• **EXERCISE GOAL**
Each line from the one containing "destruct server as [s|]." through the end of the entries below must be output exactly; no other line belongs.

• **SOURCE DATA**

Definition query_dns (task : DnsTask) (elapsed : DnsRecordType -> Z) (cache : gmap (option string) Resolver) :
  gmap (option string) Resolver * result NodegetError (list DnsRecordResult) :=
  let '(cache', built) := build_resolver (dns_server task) cache in
  (cache',
   let? resolver := built in
   let results := concat (map (records_of resolver (dns_domain task) elapsed) (dns_record_types task)) in
   match results, dns_record_types task with
   | [], _ :: _ => Err (Other ("DNS query returned no results for domain '" +:+ dns_domain task +:+ "', all "
                               +:+ pretty (length (dns_record_types task)) +:+ " record types queried"))
   | _, _ => Ok results
   end).
End dns.

(** ** Requests carry what was asked, answers what arrived *)

Section http_thms.
Context {net : HttpNet} {b64 : Base64}.

(** The cache holds a bounded number of clients, each bound to its own address. *)
Definition clients_ok (cache : gmap IpAddr Client) : Prop :=
  (size cache <= IP_BOUND_CLIENTS_MAX_CAPACITY)%nat /\ forall ip c, cache !! ip = Some c -> cl_local_address c = Some ip.

Lemma client_for_ok ip cache cache' r : clients_ok cache -> client_for ip cache = (cache', r) ->
  clients_ok cache' /\ forall c, r = Ok c -> cl_local_address c = ip.
Proof using.
  intros [Hsize Hc]. unfold client_for. destruct ip as [ip|]; [|intros [= <- <-]; split; [done|]; by intros c [= <-]].
  destruct (cache !! ip) as [c|] eqn:E; [intros [= <- <-]; split; [done|]; intros ? [= <-]; by apply Hc|].
  set (cache1 := if (_ <=? _)%nat then ∅ else cache).
  assert ((size cache1 < IP_BOUND_CLIENTS_MAX_CAPACITY)%nat /\ forall ip c, cache1 !! ip = Some c -> cl_local_address c = Some ip) as [Hs1 H1].
  { unfold cache1. destruct (Nat.leb_spec IP_BOUND_CLIENTS_MAX_CAPACITY (size cache)); [|done]. split; [rewrite map_size_empty; unfold IP_BOUND_CLIENTS_MAX_CAPACITY; lia|].
    intros ? ? H0. by rewrite lookup_empty in H0. }
  destruct (build_client ip); intros [= <- <-].
  - split; [|by intros c [= <-]]. split.
    + rewrite map_size_insert. destruct (cache1 !! ip); simpl; lia.
    + intros ip' c [[<- <-]|[Hn H]]%lookup_insert_Some; [done|by apply H1].
  - split; [|done]. split; [lia|done].
Qed.

Lemma read_chunks_ok acc chunks bytes : (Z.of_nat (length acc) <= HTTP_RESPONSE_MAX_BYTES)%Z -> read_chunks acc chunks = Ok bytes ->
  exists pieces, chunks = map Ok pieces /\ bytes = acc ++ concat pieces /\ (Z.of_nat (length bytes) <= HTTP_RESPONSE_MAX_BYTES)%Z.
Proof using.
  revert acc. induction chunks as [|[c|e] chunks IH]; intros acc Hl; cbn [read_chunks].
  - intros [= <-]. exists []. by rewrite app_nil_r.
  - destruct (Z.ltb_spec HTTP_RESPONSE_MAX_BYTES (Z.of_nat (length acc) + Z.of_nat (length c))) as [|Hle]; [done|]. intros H.
    apply IH in H as (pieces & -> & -> & Hb); [|rewrite length_app; lia]. exists (c :: pieces). by rewrite <- app_assoc in *.
  - done.
Qed.

(** A body as it was received: text when it is text, else in base 64. *)
Definition carries (r : HttpRequestTaskResult) (bytes : list Z) : Prop :=
  (hrr_body r = Some (string_of_bytes bytes) /\ is_ok (from_utf8 bytes) = true /\ hrr_body_base64 r = None) \/
  (hrr_body r = None /\ is_ok (from_utf8 bytes) = false /\ hrr_body_base64 r = Some (b64_encode bytes)).

Lemma read_chunks_all acc pieces : (Z.of_nat (length (acc ++ concat pieces)) <= HTTP_RESPONSE_MAX_BYTES)%Z ->
  read_chunks acc (map Ok pieces) = Ok (acc ++ concat pieces).
Proof using.
  revert acc. induction pieces as [|c pieces IH]; intros acc Hl; cbn [read_chunks map concat] in *; [by rewrite app_nil_r|].
  rewrite app_assoc in *. pose proof Hl as Hl'. rewrite length_app, length_app in Hl'.
  destruct (Z.ltb_spec HTTP_RESPONSE_MAX_BYTES (Z.of_nat (length acc) + Z.of_nat (length c))); [lia|]. by apply IH.
Qed.

(** The request a task stands for, the client that sends it and its answer, in the pieces the body arrives in. *)
Record exchanged (task : HttpRequestTask) (cache : gmap IpAddr Client) (answer : HttpAnswer) (pieces : list (list Z)) : Prop := {
  ex_scheme : (url_scheme (hr_url task) = "http" \/ url_scheme (hr_url task) = "https")%string;
  ex_sent : exists method ip client body,
    method_from_bytes (string_to_ascii_uppercase (trim (hr_method task))) = Ok method /\ requested_ip task = Ok ip /\
    (client_for ip cache).2 = Ok client /\ cl_local_address client = ip /\ request_body task = Ok body /\
    send_request client {| hc_method := method; hc_url := hr_url task; hc_headers := hr_headers task; hc_body := body |} = Ok answer;
  ex_pieces : ha_chunks answer = map Ok pieces;
  ex_size : (Z.of_nat (length (concat pieces)) <= HTTP_RESPONSE_MAX_BYTES)%Z }.

Lemma request_result_carries answer bytes res : request_result answer bytes = res <->
  hrr_status res = ha_status answer /\ hrr_headers res = map response_header (ha_headers answer) /\ carries res bytes.
Proof using.
  destruct res as [st hd bd b6]. unfold request_result, carries, from_utf8. destruct (run_utf8_validation _ _ _) eqn:Eu; 
    (split; [intros [= <- <- <- <-]; simpl; auto 10|simpl; intros (-> & -> & [(-> & ? & ->)|(-> & ? & ->)]); done]).
Qed.

(** C37: a request task gives a result exactly when its request, over HTTP or HTTPS, with the method, headers and body of the
    task and from the local address the task asks for, is answered with a body that arrives whole and is at most 64 MB;
    the result is then the status, the headers and the body byte for byte, as text when it is text and
    else in base 64.  The cache never holds more than 32 clients, each bound to its own address. *)
Theorem http_request_exact task cache cache' r : clients_ok cache -> execute_http_request task cache = (cache', r) ->
  clients_ok cache' /\
  forall res, r = Ok res <-> exists answer pieces, exchanged task cache answer pieces /\
    hrr_status res = ha_status answer /\ hrr_headers res = map response_header (ha_headers answer) /\ carries res (concat pieces).
Proof using.
  intros Hc. setoid_rewrite <- request_result_carries. unfold execute_http_request.
  destruct (method_from_bytes _) as [method|] eqn:Em;
    [|intros [= <- <-]; split; [done|]; split; [done|intros (? & ? & [_ (? & ? & ? & ? & ? & _) _ _] & _); congruence]].
  destruct (negb (String.eqb (url_scheme (hr_url task)) "http") && negb (String.eqb (url_scheme (hr_url task)) "https")) eqn:Es.
  { intros [= <- <-]; split; [done|]; split; [done|]. intros (? & ? & [Hs _ _ _] & _). destruct Hs as [Hs|Hs]; by rewrite Hs in Es. }
  destruct (requested_ip task) as [ip|] eqn:Ei;
    [|intros [= <- <-]; split; [done|]; split; [done|intros (? & ? & [_ (? & ? & ? & ? & _ & ? & _) _ _] & _); congruence]].
  destruct (client_for ip cache) as [cache1 found] eqn:Ec. destruct (client_for_ok _ _ _ _ Hc Ec) as [Hc1 Hcl].
  intros [= <- <-]. split; [done|]. intros res. split.
  - intros H. apply rbind_ok in H as (client & -> & H). apply rbind_ok in H as (body & Hb & H). apply rbind_ok in H as (answer & Ha%map_err_ok & H).
    apply rbind_ok in H as (bytes & Hr & [= <-]). apply read_chunks_ok in Hr as (pieces & Hp & -> & Hlen); [|done].
    exists answer, pieces. split; [|done]. split; [|exists method, ip, client, body; rewrite Ec; split_and!; auto|done|done].
    apply andb_false_iff in Es as [Hs|Hs]; apply negb_false_iff, String.eqb_eq in Hs; auto.
  - intros (answer & pieces & [_ (m & i & client & body & Hm & Hi & Hf & _ & Hb & Ha) Hp Hl] & <-). assert (m = method) as -> by congruence. assert (i = ip) as -> by congruence. rewrite Ec in Hf. simpl in Hf. subst found.
    simpl. rewrite Hb. simpl. rewrite Ha. simpl. by rewrite Hp, read_chunks_all.
Qed.
End http_thms.

Section dns_thms.
Context {dns : DnsNet}.

Definition resolvers_ok (cache : gmap (option string) Resolver) : Prop :=
  (size cache <= RESOLVER_CACHE_MAX)%nat /\ forall key r, cache !! key = Some r -> rv_server r = key.

Lemma build_resolver_ok server cache cache' r : resolvers_ok cache -> build_resolver server cache = (cache', r) ->
  resolvers_ok cache' /\ forall v, r = Ok v -> match server with Some s => exists addr, parse_socket_addr s = Ok addr /\ rv_server v = Some addr | None => rv_server v = None end.
Proof using.
  intros [Hsize Hc]. unfold build_resolver.
  assert (forall key, (forall v : Resolver, rv_server v = key -> match server with Some s => exists addr, parse_socket_addr s = Ok addr /\ rv_server v = Some addr | None => rv_server v = None end) ->
    forall built, match cache !! key with
      | Some resolver => (cache, Ok resolver)
      | None => match built with
                | Err e => (cache, Err e)
                | Ok resolver => let cache := if (RESOLVER_CACHE_MAX <=? size cache)%nat then ∅ else cache in (<[key := resolver]> cache, Ok resolver)
                end
      end = (cache', r) -> (forall v, built = Ok v -> rv_server v = key) ->
    resolvers_ok cache' /\ forall v, r = Ok v -> match server with Some s => exists addr, parse_socket_addr s = Ok addr /\ rv_server v = Some addr | None => rv_server v = None end) as Hkey.
  { intros key Hv built H Hb. destruct (cache !! key) as [v|] eqn:E; [injection H as <- <-; split; [done|]; intros ? [= <-]; by apply Hv, Hc|].
    destruct built as [v|e]; [|injection H as <- <-; by split]. cbv zeta in H.
    remember (if (RESOLVER_CACHE_MAX <=? size cache)%nat then ∅ else cache) as cache2 eqn:E2 in H.
    assert ((size cache2 < RESOLVER_CACHE_MAX)%nat /\ forall key r, cache2 !! key = Some r -> rv_server r = key) as [Hs2 H2].
    { subst cache2. destruct (Nat.leb_spec RESOLVER_CACHE_MAX (size cache)); [|done].
      split; [rewrite map_size_empty; unfold RESOLVER_CACHE_MAX; lia|]. intros ? ? Hlk. by rewrite lookup_empty in Hlk. }
    injection H as <- <-. split; [|intros ? [= <-]; by apply Hv, Hb]. split.
    - rewrite map_size_insert. destruct (cache2 !! key); simpl; lia.
    - intros k x [[<- <-]|[_ Hx]]%lookup_insert_Some; [by apply Hb|by apply H2]. }
  destruct server as [s|].
  - destruct (parse_socket_addr s) as [addr|e] eqn:Ea; [|intros [= <- <-]; by split]. intros H.
    refine (Hkey (Some addr) _ (Ok {| rv_server := Some addr |}) H _); [intros v Hv; eauto|by intros v [= <-]].
  - destruct read_system_conf as [u|e] eqn:Er.
    + intros H. refine (Hkey None _ (Ok {| rv_server := None |}) H _); [done|by intros v [= <-]].
    + intros H. refine (Hkey None _ (Err _) H _); done.
Qed.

• **WRITTEN ANSWER**
  destruct server as [s|].
  - destruct (parse_socket_addr s) as [addr|e] eqn:Ea; [|intros [= <- <-]; by split]. intros H.
    refine (Hkey (Some addr) _ (Ok {| rv_server := Some addr |}) H _); [intros v Hv; eauto|by intros v [= <-]].
  - destruct read_system_conf as [u|e] eqn:Er.
    + intros H. refine (Hkey None _ (Ok {| rv_server := None |}) H _); [done|by intros v [= <-]].
    + intros H. refine (Hkey None _ (Err _) H _); done.
Qed.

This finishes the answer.